- Born: 1957 (age 68–69) Chicago, Illinois, US
- Spouse: Robert K. Colwell

Academic background
- Education: BA, biology, 1978, Grinnell College PhD, Ecology and Evolutionary Biology, 1984, Cornell University
- Thesis: Ecophysiology and architecture of three rain forest understory palm species (1984)

Academic work
- Institutions: University of Connecticut

= Robin Chazdon =

American tropical ecologist

Robin Lee Chazdon (born 1957) is an American tropical ecologist. She is a professor emeritus of ecology and evolutionary biology in the College of Liberal Arts and Sciences at the University of Connecticut.

==Early life and education==
Chazdon was born in Chicago, Illinois, in 1957. While attending Kenwood High School, she participated on their swimming team. During high school, she became aware of environmental problems and gravitated toward studying ecology. As a result, Chazdon enrolled at Grinnell College with the goal of becoming a plant ecologist and field biologist. She was advised by her academic advisor to join a field study program in Costa Rica, which she did from January–June 1976. Upon graduating from Grinnell College, she received her doctoral degree in Ecology and Evolutionary Biology from Cornell University in 1984. As a graduate student at Cornell, Chazdon completed her dissertation research at La Selva where she focused on understanding how understory palm trees could grow in the deep shade.

==Career==
Upon earning her PhD, Chazdon completed three post-doctoral fellowships before becoming an assistant professor at the University of Connecticut (UConn) in 1988. She eventually received tenure in 1994 and was promoted to the rank of full professor in 2000. In this role, she served as the president of the Association for Tropical Biology and was a member-at-large to the Governing Board of the Ecological Society of America. In this role, she became a Fulbright Senior Scholar which supported her project titled "Effects of Forest Structure and Canopy Closure on Tree and Sapling Growth in Wet Tropical Forests." During the 2003–2004, Chazdon received the President's Medal from the British Ecological Society and was named UConn's Faculty Member of the Year. She was also named the editor-in-chief of the journal Biotropica after having previously served on the governing board. In 2007, Chazdon collaborated with Brazilian and Mexican researchers to examine the validity of "chronosequence" studies in La Selva.

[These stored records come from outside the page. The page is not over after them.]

(** ** Stateful fallible code

    [svc W E A] is a handler over a world [W] that may fail with [E]: an
    error keeps every effect performed before it, as an early [?] does. *)

Definition svc (W E A : Type) : Type := W -> W * result E A.

#[global] Instance svc_ret {W E} : MRet (svc W E) := fun A a w => (w, Ok a).
#[global] Instance svc_bind {W E} : MBind (svc W E) :=
  fun A B f m w =>
    match m w with
    | (w', Ok a) => f a w'
    | (w', Err e) => (w', Err e)
    end.

Section svc_ops.
Context {W E : Type}.

Definition throw {A} (e : E) : svc W E A := fun w => (w, Err e).
Definition get_world : svc W E W := fun w => (w, Ok w).
Definition put_world (w : W) : svc W E unit := fun _ => (w, Ok tt).
Definition gets {A} (f : W -> A) : svc W E A := fun w => (w, Ok (f w)).
Definition modify (f : W -> W) : svc W E unit := fun w => (f w, Ok tt).
Definition lift {A} (r : result E A) : svc W E A := fun w => (w, r).

(** [m.map_err(f)?] *)
Definition with_err {E' A} (f : E' -> E) (m : svc W E' A) : svc W E A :=
  fun w => let '(w', r) := m w in (w', map_err f r).

(** [let _ = m.await;]: the effects stay, the outcome is dropped. *)
Definition best_effort {E' A} (m : svc W E' A) : svc W E unit :=
  fun w => (fst (m w), Ok tt).

(** The outcome of a call handed to a [match], with no early return. *)
Definition attempt {E' A} (m : svc W E' A) : svc W E (result E' A) :=
  fun w => let '(w', r) := m w in (w', Ok r).
End svc_ops.

(** ** Tactics *)

(** Split every [match]/[if] that the goal or a hypothesis is stuck on. *)
Ltac split_match :=
  match goal with
  | |- context [match ?x with _ => _ end] => destruct x eqn:?
  | H : context [match ?x with _ => _ end] |- _ => destruct x eqn:?
  end.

While serving in these roles, Chazdon began long-term studies on tropical forest regeneration in northeastern Costa Rica and led a 10-year multi-country research project involving long-term ecological studies on tropical forest regeneration in Mexico, Costa Rica, and Brazil. In May 2013, Chazdon was invited to partake in a discussion of tropical forest ecology and climate change with the Royal Society in London. She credited her selection for the committee due to research into tropical forest regrowth and her scholarly book Second Chance: Tropical Forest Regeneration in an Age of Deforestation. Following this, she published her book Second growth: The promise of tropical forest regeneration in an age of deforestation through the University of Chicago Press which was formed as a guide to restoration. Later, Chazdon became the director of the Tropical Reforestation Research Coordination Network (PARTNERS) which aimed to utilize both natural and social sciences to understand drivers and outcomes of deforestation in the tropics. In 2015, Chazdon was awarded a National Geographic Grant titled “Seedling regeneration and tree-frugivore interaction networks during tropical forest regeneration” in Costa Rica.

Chazdon retired from the University of Connecticut in 2016 to become a Research Professor of Tropical Forest Restoration at the University of the Sunshine Coast in Queensland, Australia. Despite leaving the institution, Chazdon remained a professor emeritus of ecology and evolutionary biology in the College of Liberal Arts and Sciences. Since retiring, she began working in public policy with Forestoration International, became a senior fellow for the World Resources Institute's Global Restoration Initiative, and a senior research associate with the International Institute for Sustainability Rio. In 2020, Chazdon was named an honorary fellow of the Association for Tropical Biology and Conservation.

==Personal life==
Chazdon and her husband Robert K. Colwell have two children together.